Population (2017 Census)
- • Total: 7,339
- • Density: 25.48/km^{2} (66.00/sq mi)
- • Urban: 5,013
- • Rural: 2,326

Sex
- • Men: 3,704
- • Women: 3,635
- Time zone: UTC-4 (CLT)
- • Summer (DST): UTC-3 (CLST)
- Area code: 56 + 33
- Climate: Csb
- Website: Municipality of Zapallar

= Zapallar =

Zapallar is a resort town located on the coast of the Pacific Ocean in Chile's Petorca Province, approximately 125 km northwest of Santiago. It is also a third-level administrative division of Chile, part of the Valparaíso administrative division. It is administered by a communal council and is headed by an alcalde elected every four years, and As of 2016, Gustavo Alessandri Bascuñán is the mayor.

==Demographics==
According to the 2002 census of the National Statistics Institute, Zapallar had 5,659 inhabitants (2,914 men and 2,745 women). Of these, 4,744 (83.8%) lived in urban areas and 915 (16.2%) in rural areas.
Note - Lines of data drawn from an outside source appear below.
(** * TankSplit: the record parser and the split engine of [src/App.jsx]

    A shallow embedding of the pure logic of the application:
    - [parseLinesToPairs], the heuristic text-to-record parser, together with
      the part of ECMAScript it runs on (strings of UTF-16 code units,
      backtracking regular expressions, [split], [trim], [parseInt]);
    - [round2], [totalKm], [computed], [summary] and [copyTikkieText], the
      split and settlement engine, over a model of ECMAScript Numbers
      (IEEE 754 binary64: every operation rounds its exact result to nearest,
      ties to even).

    Definitions come first, the theorems about them follow. *)

From Stdlib Require Import ZArith NArith QArith Qround Qabs Qpower Qreduction.
From Stdlib Require Import List Bool String Ascii Lia Lqa.
From Stdlib Require SpecFloat.
Import ListNotations.

Set Implicit Arguments.
Close Scope Q_scope.

(* ================================================================== *)
(** * ECMAScript strings *)

Module JsString.

(** A string is a sequence of UTF-16 code units. *)
Definition jsstring := list N.

(** Literals are written as Rocq strings (UTF-8 bytes) and decoded. *)
Fixpoint utf16 (bs : list N) : jsstring :=
  match bs with
  | [] => []
  | b0 :: r0 =>
      if (b0 <? 128)%N then b0 :: utf16 r0
      else match r0 with
      | [] => [b0]
      | b1 :: r1 =>
          if (b0 <? 224)%N then ((b0 - 192) * 64 + (b1 - 128))%N :: utf16 r1
          else match r1 with
          | [] => [b0; b1]
          | b2 :: r2 =>
              if (b0 <? 240)%N
              then ((b0 - 224) * 4096 + (b1 - 128) * 64 + (b2 - 128))%N :: utf16 r2
              else match r2 with
              | [] => [b0; b1; b2]
              | b3 :: r3 =>
                  let cp := ((b0 - 240) * 262144 + (b1 - 128) * 4096
                             + (b2 - 128) * 64 + (b3 - 128))%N in
                  let v := (cp - 65536)%N in
                  (55296 + v / 1024)%N :: (56320 + v mod 1024)%N :: utf16 r3
              end
          end
      end
  end.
The population grew by 24.3% (1,105 persons) between the 1992 and 2002 censuses.

==Climate==

Climate data for Zapallar
| Month | Jan | Feb | Mar | Apr | May | Jun | Jul | Aug | Sep | Oct | Nov | Dec | Year |
| Mean daily maximum °C (°F) | 22.6 (72.7) | 22.1 (71.8) | 19.2 (66.6) | 17.9 (64.2) | 16.0 (60.8) | 14.9 (58.8) | 14.1 (57.4) | 14.6 (58.3) | 15.6 (60.1) | 17.2 (63.0) | 19.4 (66.9) | 21.7 (71.1) | 17.9 (64.3) |
| Daily mean °C (°F) | 17.7 (63.9) | 17.6 (63.7) | 16.2 (61.2) | 14.1 (57.4) | 12.8 (55.0) | 11.9 (53.4) | 11.2 (52.2) | 11.5 (52.7) | 12.2 (54.0) | 13.4 (56.1) | 14.8 (58.6) | 16.6 (61.9) | 14.2 (57.5) |
| Mean daily minimum °C (°F) | 14.0 (57.2) | 14.1 (57.4) | 13.0 (55.4) | 11.1 (52.0) | 10.0 (50.0) | 9.2 (48.6) | 8.4 (47.1) | 8.5 (47.3) | 9.2 (48.6) | 10.2 (50.4) | 11.2 (52.2) | 12.6 (54.7) | 11.0 (51.7) |
| Average precipitation mm (inches) | 3.1 (0.12) | 0.9 (0.04) | 1.4 (0.06) | 13.5 (0.53) | 71.8 (2.83) | 120.5 (4.74) | 76.1 (3.00) | 54.2 (2.13) | 28.8 (1.13) | 9.9 (0.39) | 2.5 (0.10) | 1.6 (0.06) | 384.3 (15.13) |
| Average relative humidity (%) | 80 | 80 | 83 | 85 | 86 | 86 | 85 | 84 | 84 | 82 | 80 | 78 | 83 |
Source: Bioclimatografia de Chile

==Zapallar Casas Viejas Airport==

Zapallar Casas Viejas Airport (Aeropuerto de Zapallar Casas Viejas, ) is a public airport 20 km inland from Zapallar. It has a single 450m long grass runway.